Untuk itu, pemerintah daerah diminta melakukan verifikasi dan validasi ulang data desa berdasarkan peraturan perundang-undangan yang berlaku.
Desa fiktif itu tidak ada, yang ada adalah desa-desa yang secara administrasi bermasalah
Dana desa dihitung berdasarkan alokasi dasar, alokasi afirmatif, dan alokasi formula. Beberapa syarat penghitungan adalah status desa berdasarkan jumlah penduduk miskin, tingkat kemiskinan, tingkat kesulitan akses desa setiap kabupaten/kota, jumlah penduduk desa, dan luas wilayah.
Benny mengatakan, pemerintahan secara khusus menargetkan verifikasi ulang data desa di Kabupaten Konawe, Sulawesi Tenggara, selesai paling lambat akhir tahun 2019. Sejauh ini tenggat verifikasi data baru ditetapkan untuk Konawe, sementara daerah lain menunggu terbitnya surat edaran.
Sebelumnya, KPK mengungkap dugaan pengalokasian dana desa ke desa-desa yang diduga fiktif. Dugaan adanya desa-desa fiktif penerimaan dana desa itu sudah diketahui Kemendagri dan Kementerian Keuangan. KPK menyampaikan ada 56 desa fiktif
Di Kabupaten Konawe, terungkap ada 34 desa yang bermasalah, tiga desa di antaranya fiktif, sementara 31 desa lainnya, meskipun keberadaannya nyata, surat keputusan pembentukan desanya dibuat dengan tanggal mundur sebelum kebijakan moratorium dari Kemendagri.
”Penataan desa secara nasional butuh waktu panjang sehingga akan dilakukan bertahap oleh pemerintah daerah,” ujar Benny.
Benny menambahkan, dana desa bukan satu-satunya sumber penerimaan desa kendati porsinya mencapai 80 persen dalam APBDes. Sumber lainnya dari pendapatan asli desa, dana bagian pajak dan retribusi daerah, bantuan keuangan dari APBD provinsi dan kabupaten, serta hibah sumbangan pihak ketiga.
Penyerapan dana desa
Mengutip data Kementerian Keuangan, realisasi dana desa per Oktober 2019 mencapai Rp 52 triliun atau 74,2 persen dari pagu.
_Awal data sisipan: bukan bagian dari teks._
(** A message whose size field is below -8 and whose type the switch does not
    know passes the length test, and taking it out of the pool reads in front of
    the pool. *)
Theorem negative_size_faults fwrite_ok st t d rest :
  running st = true -> mDownloadDataPool st = be_split t ++ be_split d ++ rest ->
  8 <= mDownloadDataPoolSize st -> 0 <= t < 2 ^ 32 -> 0 <= d < 2 ^ 32 ->
  4 < i32 t -> i32 d < -8 -> - 2 ^ 31 <= 8 + i32 d ->
  turn fwrite_ok st = Fault.
Proof.
  intros Hr Hm Hq Ht Hd Htt Hdd Hlo; unfold turn, iteration; rewrite Hr.
  replace (mDownloadDataPoolSize st <? minLen) with false by (unfold minLen; lia).
  rewrite Hm, (ntohl_app [] (be_split d ++ rest) t 0 eq_refl Ht : ntohl_at (be_split t ++ _) 0 = _); cbn [obind].
  rewrite ntohl_app by (unfold zlen; rewrite ?be_split_length; lia); cbn [obind].
  unfold minLen; rewrite (i32_small (8 + _)) by lia; cbv zeta.
  replace (_ <? 8 + i32 d) with false by lia.
  unfold dispatch; cbv zeta.
  repeat match goal with |- context [i32 t =? ?k] => replace (i32 t =? k) with false
    by (unfold JA_DEV_FILE_TYPE_LIST, JA_DEV_FILE_TYPE_IMAGE_JPG, JA_DEV_FILE_TYPE_IMAGE_PNG,
          JA_DEV_FILE_TYPE_VIDEO_MOV, JA_DEV_FILE_TYPE_VIDEO_MP4; lia) end.
  cbn [orb]; cbn [obind]; unfold consume, load.
  replace (inb _ _ _) with false; [done|].
  symmetry; apply not_true_iff_false; rewrite inb_spec; lia.
Qed.

(** An empty chunk counts as a failed write: [fwrite] with size 0 returns 0. *)
Lemma empty_chunk_stops fwrite_ok x c cs :
  x_live x = true -> x_todo x = c :: cs -> c_data c = [] ->
  zlen (encode (is_nil cs) c) <= zlen (x_pend x) ->
  x_live (x_turn fwrite_ok x) = false /\ x_out (x_turn fwrite_ok x) = x_out x.
Proof.
  intros Hl Ht Hc Hz; unfold x_turn; rewrite Hl, Ht, Hc.
  by replace (_ <? _) with false by lia.
Qed.

(** ** Witnesses *)

Definition two_chunks : list chunk := [mkChunk 3 0 1 [10; 20; 30]; mkChunk 3 0 1 [40]].

Lemma two_chunks_good : Forall good_chunk two_chunks.
Proof. repeat constructor; vm_compute; (done || discriminate). Qed.

(** The first 30 bytes arrive, the thread turns twice, then the rest. *)
Definition two_deliveries : list sched :=
  [Deliver (take 30 (encode_all two_chunks)); Turn; Turn; Deliver (drop 30 (encode_all two_chunks))].

Lemma download_refines_witness :
  match x_run (fun _ _ => true) (x_start two_chunks) two_deliveries with
  | Done x' => x_out x' = [10; 20; 30] /\
      exists st', run (fun _ _ => true) start two_deliveries = Done st' /\ relate st' x'
  | _ => False
  end.
Proof.
  pose proof (download_refines (fun _ _ => true) two_chunks two_deliveries []
    two_chunks_good ltac:(discriminate) ltac:(reflexivity)) as H.
  split; [reflexivity|exact H].
Defined.


Lemma negative_size_faults_witness :
  turn (fun _ _ => true)
    (mkDl ([0; 0; 0; 9; 255; 255; 255; 0] ++ repeat 0 16) 8 true None true []) = Fault.
Proof.
  apply (negative_size_faults _ _ 9 4294967040 (repeat 0 16)); done || lia.
Defined.

End Download.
Realisasi dana desa tumbuh 17 persen, lebih tinggi dibandingkan dengan Oktober 2018 yang negatif 6,5 persen.
Direktur Jenderal Perimbangan Keuangan Kementerian Keuangan Astera Prima Bhakti mengatakan, pemerintahan berencana menyederhanakan laporan realisasi dana desa yang mesti dibuat kepala desa. Penyederhanaan laporan realisasi untuk meningkatkan penyerapan anggaran belanja.
”Yang dipermudah itu laporan administratif, tetapi dari segi pengawasan tetap diperketat,” ujar Astera.
Menurut Astera, selama ini penyusunan laporan realisasi dana desa dikeluhkan perangkat desa. Hal itu karena laporan realisasi harus disusun berdasarkan logika akuntansi. Padahal, kemampuan dan kapasitas perangkat desa berbeda-beda. Sekitar 60 persen kepala desa adalah lulusan sekolah menengah atas (SMA).
Penyaluran dana desa dari pusat ke daerah dilakukan secara bertahap melalui tiga termin, yaitu 20 persen pada Januari, 40 persen pada Maret, dan 40 persen pada Juli. Pencairan dana desa hanya bisa dilakukan apabila perangkat desa sudah melaporkan realisasi penyerapan anggaran termin sebelumnya.
Sejak disalurkan tahun 2015, alokasi dana desa terus meningkat dari Rp 20,8 triliun menjadi Rp 69,8 triliun pada 2019 dan Rp 72 triliun pada 2020 untuk sekitar 74.900 desa di Indonesia. Pada 2019, rata-rata setiap desa mendapatkan alokasi Rp 933,9 juta.
Kepala Dinas Pemberdayaan Masyarakat dan Desa Jawa Barat Dedi Supandi menambahkan, ada beberapa desa yang dana desa tahap I dan II belum cair. Penyusunan laporan realisasi terkendala koordinasi antar-institusi desa. Untuk memudahkan pengawasan, perangkat desa harus memperbarui setiap kegiatan penyusunan laporan secara digital.